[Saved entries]
Lemma shape_cinv s s' : cinv s -> chat_shape s s' -> cinv s'.
Proof.
  intros Hi Hs. pose proof (ci_core s Hi) as Hc.
  destruct Hs as [-> | id t Hfr Hm Htm Hst Ht Hw Hg | id t Hfr Hm Hm' Htm Hst Hk Ht Hef Hg | id t m Hr Hk Hst Ht Hef Hg | id t m Hr Hk Hst Ht Hef Hg
    | id t m Hr Hk Hst Ht Hef Hg | id t st m Hr Hcase Ht Hw Hg].
  - done.
  - eapply (cinv_row s s' id t None); try done; [by apply row_new | by rewrite Hw | by apply same_keys |]. rewrite Hst. simpl; rewrite !elem_of_cons, elem_of_nil; naive_solver.
  - eapply (cinv_row s s' id t); [done | done | by apply row_new | by eapply (effect_einv _ chat_key); [| exact Hef | done] | done | by apply (effect_keys _ _ _ _ _ _ Hef) | keys_tac.. |].
    rewrite Hst. simpl; rewrite !elem_of_cons, elem_of_nil; naive_solver.
  - eapply (cinv_row s s' id (with_result ACCEPTED m t)); [done | done | apply row_later; [done | by rewrite Hst] | by eapply (effect_einv _ chat_key); [| exact Hef | done] | done
      | by apply (effect_keys _ _ _ _ _ _ Hef) | keys_tac.. |]. simpl; rewrite !elem_of_cons, elem_of_nil; naive_solver.
  - eapply (cinv_row s s' id (with_result ESCROW_FUNDED m t)); [done | done | apply row_later; [done | by rewrite Hst] | by eapply (effect_einv _ chat_key); [| exact Hef | done] | done
      | by apply (effect_keys _ _ _ _ _ _ Hef) | keys_tac.. |]. intros _. apply (effect_keys _ _ _ _ _ _ Hef). by left.
  - eapply (cinv_row s s' id (with_result ESCROW_RELEASED m t)); [done | done | apply row_later; [done | by rewrite Hst] | by eapply (effect_einv _ chat_key); [| exact Hef | done] | done
      | by apply (effect_keys _ _ _ _ _ _ Hef) | keys_tac.. |]. intros _. apply (effect_keys _ _ _ _ _ _ Hef). right. simpl.
    apply (ci_funded s Hi id t Hr). rewrite Hst. by left.
  - eapply (cinv_row s s' id (with_result st m t) None); try done; [| by rewrite Hw | by apply same_keys |].
    + apply row_later; [done |]. destruct Hcase as [(_ & -> & ->) | (_ & Hin & ->)]; [done |]. revert Hin. rewrite !elem_of_cons, elem_of_nil. destruct (tk_status t); naive_solver.
    + destruct Hcase as [(_ & _ & ->) | (_ & _ & ->)]; simpl; rewrite !elem_of_cons, elem_of_nil; naive_solver.
Qed.

(** ** The books *)

(** A ticket whose funding is in the ledger, and what it still holds. *)
Definition funded_ticket (l : ldb) (t : ticket_row) : bool := bool_decide (is_Some (find_key (chat_fund_key (tk_messageId t)) l)).
Definition ticket_held (l : ldb) (t : ticket_row) : Z :=
  if funded_ticket l t && negb (bool_decide (tk_status t = ESCROW_RELEASED)) then tk_amount t else 0.
Definition ticket_funding (u : Z) (l : ldb) (t : ticket_row) : Z := if funded_ticket l t && (tk_requesterId t =? u) then tk_amount t else 0.
Definition held_for (m : string) (l : ldb) (t : ticket_row) : Z := if String.eqb (tk_messageId t) m then ticket_held l t else 0.

Definition over_tickets (F : ldb -> ticket_row -> Z) (s : cdb) : Z := sumM (F (ledger (wallet s))) (tickets s).
(** All that conversations hold; the holding of one message; what a user has
    put into tickets. *)
Definition chat_held : cdb -> Z := over_tickets ticket_held.
Definition held_under (m : string) : cdb -> Z := over_tickets (held_for m).
Definition chat_funded (u : Z) : cdb -> Z := over_tickets (ticket_funding u).

Record chat_books (s s' : cdb) : Prop := {
  cb_total : total_value (wallet s') + chat_held s' = total_value (wallet s) + chat_held s;
  cb_liability : forall u, 0 <= u ->
    avail u (wallet s') + net (liability_code u) (ledger (wallet s')) = avail u (wallet s) + net (liability_code u) (ledger (wallet s));
  cb_holding : forall m, held_under m s' + net (chat_code m) (ledger (wallet s')) = held_under m s + net (chat_code m) (ledger (wallet s));
  cb_hist : forall u, avail u (wallet s') - hist_sum u (wallet s') + chat_funded u s' = avail u (wallet s) - hist_sum u (wallet s) + chat_funded u s;
}.

#[export] Instance chat_books_po : PreOrder chat_books.
Proof.
  split; [by intros s; split |]. intros s1 s2 s3 [A1 A2 A3 A4] [B1 B2 B3 B4].
  split; intros; rewrite ?B1, ?B3, ?B4 by done; rewrite ?B2 by done; auto.
Qed.

(** A function of a ticket that sees the ledger only through [funded_ticket]. *)
Class LedgerFlag (F : ldb -> ticket_row -> Z) : Prop := ledger_flag : forall l l' t, funded_ticket l' t = funded_ticket l t -> F l' t = F l t.
#[export] Instance held_flag : LedgerFlag ticket_held.
Proof. intros l l' t He. unfold ticket_held. by rewrite He. Qed.
#[export] Instance funding_flag u : LedgerFlag (ticket_funding u).
Proof. intros l l' t He. unfold ticket_funding. by rewrite He. Qed.
#[export] Instance held_for_flag m : LedgerFlag (held_for m).
Proof. intros l l' t He. unfold held_for. by rewrite (ledger_flag l l' t He). Qed.

(** One row changes; the flags of the others do not. *)
Lemma over_step F `{!LedgerFlag F} s s' id t' :
  tickets s' = <[id := t']> (tickets s) ->
  (forall j x, j <> id -> tickets s !! j = Some x -> funded_ticket (ledger (wallet s')) x = funded_ticket (ledger (wallet s)) x) ->
  over_tickets F s' = over_tickets F s - default 0 (F (ledger (wallet s)) <$> tickets s !! id) + F (ledger (wallet s')) t'.
Proof.
  intros Ht Hf. unfold over_tickets. rewrite Ht. apply sumM_write. intros j x Hne Hx. apply ledger_flag. by eapply Hf.
Qed.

> _Try it_: Every line above with the word "that" is to be copied out.

> _Written solution_:
(** All that conversations hold; the holding of one message; what a user has
(** A function of a ticket that sees the ledger only through [funded_ticket]. *)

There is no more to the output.